Your goal:
Take the data below and copy exactly the lines starting at the one with "intros HR [A1" and finishing at the one with "(** The steps", both included.

──────────

(* ===== verification/Dependents.v ===== *)
(** * Dependents: what [Step::get_dependents] finds

    The depth-first search over the reverse dependencies terminates, visits
    exactly the steps that can be reached, and collects the unfinished builds
    of these steps. *)

From Stdlib Require Import Ascii String.
From S2P Require Import Prelude Floats RustStr Nix Db Jobset Graph.

(** ** Time stamps *)

Lemma datetime_load_new `{TimeLib} t :
  ts_valid t = true → AtomicDateTime.load (AtomicDateTime.new t) = t.
Proof.
  intros Ht. unfold AtomicDateTime.load, AtomicDateTime.new, as_second, subsec_nanosecond.
  cbn [dt_seconds dt_nanoseconds].
  replace (t ÷ 10 ^ 9 * 10 ^ 9 + Z.rem t (10 ^ 9))%Z with t
    by (pose proof (Z.quot_rem' t (10 ^ 9)); lia).
  by rewrite Ht.
Qed.

(** ** Hash sets keyed by derivation path *)

Lemma hset_insert_is_Some {V} k v (m : gmap StorePath V) : is_Some (hset_insert k v m !! k).
Proof.
  unfold hset_insert. destruct (m !! k) eqn:E; [by rewrite E|].
  rewrite lookup_insert_eq. eauto.
Qed.

Lemma hset_insert_subseteq {V} k v (m : gmap StorePath V) : m ⊆ hset_insert k v m.
Proof. unfold hset_insert. destruct (m !! k) eqn:E; [done|]. by apply insert_subseteq. Qed.

Lemma hset_insert_Some {V} k v (m : gmap StorePath V) k' v' :
  hset_insert k v m !! k' = Some v' → m !! k' = Some v' ∨ (k' = k ∧ v' = v).
Proof.
  unfold hset_insert. destruct (m !! k) eqn:E; [by left|].
  intros [[<- <-]|[_ ?]]%lookup_insert_Some; auto.
Qed.

Lemma is_Some_subseteq {V} (m m' : gmap StorePath V) k :
  m ⊆ m' → is_Some (m !! k) → is_Some (m' !! k).
Proof. intros H [v Hv]. exists v. by eapply lookup_weaken. Qed.

Section Search.
Context (h : Heap).

(** [y] depends on [x] directly and is alive. *)
Definition edge (x y : addr) : Prop :=
  ∃ s, hp_steps h !! x = Some s ∧ y ∈ st_rdeps s ∧ is_Some (hp_steps h !! y).

(** No two steps of the heap have the same derivation path. *)
Definition drv_inj : Prop := ∀ x y sx sy,
  hp_steps h !! x = Some sx → hp_steps h !! y = Some sy →
  st_drv_path sx = st_drv_path sy → x = y.

(** *** The builds of one step *)

Lemma add_unfinished_subseteq bs m : m ⊆ Step.add_unfinished h bs m.
Proof.
  unfold Step.add_unfinished. revert m. induction bs as [|b bs IH]; intros m; cbn; [done|].
  etransitivity; [|apply IH]. destruct (hp_builds h !! b) as [bd|]; [|done].
  destruct (b_finished_in_db bd); [done|apply hset_insert_subseteq].
Qed.

Lemma add_unfinished_complete bs m b bd :
  b ∈ bs → hp_builds h !! b = Some bd → b_finished_in_db bd = false →
  is_Some (Step.add_unfinished h bs m !! b_drv_path bd).
Proof.
  unfold Step.add_unfinished. revert m. induction bs as [|b' bs IH]; intros m; cbn.
  { by intros ?%not_elem_of_nil. }
  intros [->|Hb]%elem_of_cons Hbd Hf; [|by apply IH].
  rewrite Hbd, Hf. eapply is_Some_subseteq; [apply add_unfinished_subseteq|].
  apply hset_insert_is_Some.
Qed.

Lemma add_unfinished_sound bs m d b :
  Step.add_unfinished h bs m !! d = Some b →
  m !! d = Some b ∨
  (b ∈ bs ∧ ∃ bd, hp_builds h !! b = Some bd ∧ b_finished_in_db bd = false ∧ b_drv_path bd = d).
Proof.
  unfold Step.add_unfinished. revert m. induction bs as [|b' bs IH]; intros m; cbn; [by left|].
  intros [H|[? ?]]%IH; [|right; split; [by right|done]].
  destruct (hp_builds h !! b') as [bd|] eqn:Hbd; [|by left].
  destruct (b_finished_in_db bd) eqn:Hf; [by left|].
  apply hset_insert_Some in H as [?|[-> ->]]; [by left|].
  right. split; [left|eauto].
Qed.

(** *** The invariant of the search

    [extends R acc r]: [r] adds to [acc] only steps of [R] and unfinished
    builds of steps of [R], and everything a new step leads to is in [r]. *)

Record extends (R : addr → Prop) (acc r : Step.Found) : Prop := {
  ext_steps : acc.2 ⊆ r.2;
  ext_builds : acc.1 ⊆ r.1;
  ext_new : ∀ d x, r.2 !! d = Some x → acc.2 !! d = Some x ∨
    (R x ∧ ∃ s, hp_steps h !! x = Some s ∧ st_drv_path s = d);
  ext_new_build : ∀ d b, r.1 !! d = Some b → acc.1 !! d = Some b ∨
    ∃ x s bd, R x ∧ hp_steps h !! x = Some s ∧ b ∈ st_builds s ∧
      hp_builds h !! b = Some bd ∧ b_finished_in_db bd = false ∧ b_drv_path bd = d;
  ext_closed : ∀ d x s, r.2 !! d = Some x → acc.2 !! d = None → hp_steps h !! x = Some s →
    (∀ y sy, y ∈ st_rdeps s → hp_steps h !! y = Some sy → is_Some (r.2 !! st_drv_path sy)) ∧
    (∀ b bd, b ∈ st_builds s → hp_builds h !! b = Some bd → b_finished_in_db bd = false →
       is_Some (r.1 !! b_drv_path bd))
}.

Lemma extends_refl R acc : extends R acc acc.
Proof. split; [done|done|by left|by left|congruence]. Qed.

Lemma extends_trans R a b c : extends R a b → extends R b c → extends R a c.
Proof.
  intros [A1 A2 A3 A4 A5] [B1 B2 B3 B4 B5]. split.
  - by etransitivity.
  - by etransitivity.
  - intros d x [H|H]%B3; [by apply A3|by right].
  - intros d x [H|H]%B4; [by apply A4|by right].
  - intros d x s Hc Ha Hs. destruct (b.2 !! d) as [x'|] eqn:Hb.
    + assert (x' = x) as -> by (eapply lookup_weaken in B1; [|done]; congruence).
      destruct (A5 d x s Hb Ha Hs) as [H1 H2]. split.
      * intros. eapply is_Some_subseteq; [exact B1|eauto].
      * intros. eapply is_Some_subseteq; [exact B2|eauto].
    + by apply (B5 d x s).
Qed.

Lemma extends_mono (R R' : addr → Prop) a b :
  (∀ x, R x → R' x) → extends R a b → extends R' a b.
Proof.
  intros HR [A1 A2 A3 A4 A5]. split; try done.
  - intros d x [?|[? ?]]%A3; auto.
  - intros d x [?|(y & ? & ? & ? & ?)]%A4; [by left|right; eauto 10].
Qed.

(** The steps of the heap that are not in the set yet. *)
Definition unvisited (steps : gmap StorePath addr) : nat :=
  size (filter (λ xs, steps !! st_drv_path xs.2 = None) (hp_steps h)).

Lemma unvisited_mono m m' : m ⊆ m' → unvisited m' ≤ unvisited m.
Proof.
  intros Hm. apply map_subseteq_size. apply map_filter_subseteq_ext. intros x s _. cbn.
  rewrite !eq_None_not_Some. intros Hn Hs. apply Hn. by eapply is_Some_subseteq.
Qed.

Lemma unvisited_insert m a s :
  hp_steps h !! a = Some s → m !! st_drv_path s = None →
  unvisited (<[st_drv_path s := a]> m) < unvisited m.
Proof.
  intros Ha Hm. unfold unvisited. apply map_subset_size. split.
  - apply map_filter_subseteq_ext. intros x sx _. cbn. intros H.
    apply eq_None_not_Some. intros Hs. apply eq_None_not_Some in H. apply H.
    eapply is_Some_subseteq; [by apply insert_subseteq|done].
  - intros H. assert (filter (λ xs, m !! st_drv_path xs.2 = None) (hp_steps h) !! a = Some s) as Hin.
    { by apply map_lookup_filter_Some. }
    eapply lookup_weaken in Hin; [|exact H]. apply map_lookup_filter_Some in Hin as [_ Hin].
    cbn in Hin. by rewrite lookup_insert_eq in Hin.
Qed.

Definition search_fold (fuel : nat) (rdeps : list addr) (acc : option Step.Found) : option Step.Found :=
  foldl (λ r rdep, acc ← r;
    match hp_steps h !! rdep with
    | None => Some acc
    | Some _ => Step.get_dependents fuel h rdep acc
    end) acc rdeps.

Lemma get_dependents_S fuel a acc s :
  hp_steps h !! a = Some s → acc.2 !! st_drv_path s = None →
  Step.get_dependents (S fuel) h a acc =
  search_fold fuel (st_rdeps s)
    (Some (Step.add_unfinished h (st_builds s) acc.1, <[st_drv_path s := a]> acc.2)).
Proof. intros Ha Hs. cbn [Step.get_dependents]. by rewrite Ha, Hs. Qed.

Definition found_spec (fuel : nat) : Prop := ∀ a acc, unvisited acc.2 < fuel →
  ∃ r, Step.get_dependents fuel h a acc = Some r ∧ extends (rtc edge a) acc r ∧
       (∀ s, hp_steps h !! a = Some s → is_Some (r.2 !! st_drv_path s)).

Lemma search_fold_spec fuel rdeps acc (R : addr → Prop) :
  found_spec fuel → unvisited acc.2 < fuel →
  (∀ y x, y ∈ rdeps → is_Some (hp_steps h !! y) → rtc edge y x → R x) →
  ∃ r, search_fold fuel rdeps (Some acc) = Some r ∧ extends R acc r ∧
    (∀ y s, y ∈ rdeps → hp_steps h !! y = Some s → is_Some (r.2 !! st_drv_path s)).
Proof.
  intros IH. revert acc. induction rdeps as [|y rdeps IHl]; intros acc Hfuel HR.
  { exists acc. split_and!; [done|apply extends_refl|by intros ? ? ?%not_elem_of_nil]. }
  cbn [search_fold foldl mbind option_bind].
  destruct (hp_steps h !! y) as [sy|] eqn:Hy.
  - destruct (IH y acc Hfuel) as (r1 & -> & Hext & Hin).
    destruct (IHl r1) as (r & Hr & Hext' & Hall).
    { eapply Nat.le_lt_trans; [apply unvisited_mono, Hext|done]. }
    { intros y' x Hy'. apply HR. by right. }
    exists r. split_and!; [done| |].
    + eapply extends_trans; [|exact Hext']. eapply extends_mono; [|exact Hext].
      intros x. apply HR; [left|eauto].
    + intros y' s' [->|Hy']%elem_of_cons Hs'; [|by apply (Hall y')].
      eapply is_Some_subseteq; [apply Hext'|]. by apply Hin.
  - destruct (IHl acc Hfuel) as (r & Hr & Hext' & Hall).
    { intros y' x Hy'. apply HR. by right. }
    exists r. split_and!; [done|done|].
    intros y' s' [->|Hy']%elem_of_cons Hs'; [congruence|by apply (Hall y')].
Qed.

Lemma edge_rtc a s y x :
  hp_steps h !! a = Some s → y ∈ st_rdeps s → is_Some (hp_steps h !! y) →
  rtc edge y x → rtc edge a x.
Proof. intros. eapply rtc_l; [|done]. exists s. eauto. Qed.

Lemma get_dependents_spec fuel : found_spec fuel.
Proof.
  induction fuel as [|fuel IH]; intros a acc Hfuel; [lia|].
  destruct (hp_steps h !! a) as [s|] eqn:Ha.
  2:{ exists acc. cbn. rewrite Ha. split_and!; [done|apply extends_refl|done]. }
  destruct (acc.2 !! st_drv_path s) as [x|] eqn:Hs.
  { exists acc. cbn. rewrite Ha, Hs. split_and!; [done|apply extends_refl|].
    intros s' [= <-]. eauto. }
  rewrite (get_dependents_S fuel a acc s Ha Hs).
  set (acc1 := (Step.add_unfinished h (st_builds s) acc.1, <[st_drv_path s := a]> acc.2)).
  destruct (search_fold_spec fuel (st_rdeps s) acc1 (rtc edge a) IH)
    as (r & Hr & [E1 E2 E3 E4 E5] & Hall).
  { pose proof (unvisited_insert acc.2 a s Ha Hs). cbn. lia. }
  { intros y x Hy. by apply (edge_rtc a s). }
  assert (r.2 !! st_drv_path s = Some a) as Hra.
  { eapply lookup_weaken; [|exact E1]. apply lookup_insert_eq. }
  exists r. split_and!; [done| |intros s' [= <-]; eauto]. split.
  - etransitivity; [|exact E1]. by apply insert_subseteq.
  - etransitivity; [|exact E2]. apply add_unfinished_subseteq.
  - intros d x [H|H]%E3; [|by right]. cbn in H.
    apply lookup_insert_Some in H as [[<- <-]|[_ ?]]; [|by left].
    right. split; [apply rtc_refl|eauto].
  - intros d b [H|H]%E4; [|by right].
    apply add_unfinished_sound in H as [?|(? & bd & ? & ? & ?)]; [by left|].
    right. exists a, s, bd. split_and!; [apply rtc_refl|done..].
  - intros d x s' Hd Hacc Hs'. destruct (decide (d = st_drv_path s)) as [->|Hne].
    + assert (x = a) as -> by congruence. assert (s' = s) as -> by congruence.
      split; [intros; by eapply Hall|]. intros b bd Hb Hbd Hf.
      eapply is_Some_subseteq; [exact E2|]. by eapply add_unfinished_complete.
    + eapply E5; [done| |done]. cbn. by rewrite lookup_insert_ne.
Qed.

(** *** The search from an empty set *)

Lemma unvisited_bound m : unvisited m ≤ size (hp_steps h).
Proof. apply map_subseteq_size, map_filter_subseteq. Qed.

Record dependents_ok (a : addr) (bs ss : gmap StorePath addr) : Prop := {
  dep_steps : ∀ x sx, hp_steps h !! x = Some sx →
    (ss !! st_drv_path sx = Some x ↔ rtc edge a x);
  dep_builds_sound : ∀ d b, bs !! d = Some b → ∃ x sx bd,
    rtc edge a x ∧ hp_steps h !! x = Some sx ∧ b ∈ st_builds sx ∧
    hp_builds h !! b = Some bd ∧ b_finished_in_db bd = false ∧ b_drv_path bd = d;
  dep_builds_complete : ∀ x sx b bd,
    rtc edge a x → hp_steps h !! x = Some sx → b ∈ st_builds sx →
    hp_builds h !! b = Some bd → b_finished_in_db bd = false →
    is_Some (bs !! b_drv_path bd)
}.

Lemma dependents_correct a s :
  drv_inj → hp_steps h !! a = Some s →
  ∃ bs ss, Step.dependents h a = Some (bs, ss) ∧ dependents_ok a bs ss.
Proof.
  intros Hinj Ha. destruct (get_dependents_spec (S (size (hp_steps h))) a (∅, ∅))
    as ([bs ss] & Hr & Hext & Hin).
  { pose proof (unvisited_bound ∅). cbn. lia. }
  exists bs, ss. split; [done|]. destruct Hext as [E1 E2 E3 E4 E5]. cbn in *.
  assert (∀ x sx, hp_steps h !! x = Some sx → is_Some (ss !! st_drv_path sx) →
    ss !! st_drv_path sx = Some x) as Haddr.
  { intros x sx Hx [x' Hx']. destruct (E3 _ _ Hx') as [H|[_ (s' & Hs' & Hd)]]; [done|].
    by rewrite Hx', (Hinj _ _ _ _ Hs' Hx Hd). }
  assert (∀ x sx, hp_steps h !! x = Some sx → rtc edge a x →
    ss !! st_drv_path sx = Some x) as Hcomplete.
  { intros x sx Hx Hrtc. revert x Hrtc sx Hx.
    apply (rtc_ind_r (λ x, ∀ sx, hp_steps h !! x = Some sx → ss !! st_drv_path sx = Some x)).
    - intros sx Hx. apply Haddr; [done|]. by apply Hin.
    - intros x y _ (sx & Hx & Hy & _) IH sy Hsy. apply Haddr; [done|]. specialize (IH sx Hx).
      destruct (E5 _ x sx IH eq_refl Hx) as [Hc _]. by eapply Hc. }
  split.
  - intros x sx Hx. split; [|by apply Hcomplete].
    intros Hss. destruct (E3 _ _ Hss) as [H|[Hrtc _]]; done.
  - intros d b [H|H]%E4; [done|]. destruct H as (x & sx & bd & ?). eauto 10.
  - intros x sx b bd Hrtc Hx Hb Hbd Hf. specialize (Hcomplete x sx Hx Hrtc).
    destruct (E5 _ x sx Hcomplete eq_refl Hx) as [_ Hc]. by eapply Hc.
Qed.
End Search.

──────────

Solution to the exercise:
  intros HR [A1 A2 A3 A4 A5]. split; try done.
  - intros d x [?|[? ?]]%A3; auto.
  - intros d x [?|(y & ? & ? & ? & ?)]%A4; [by left|right; eauto 10].
Qed.

(** The steps of the heap that are not in the set yet. *)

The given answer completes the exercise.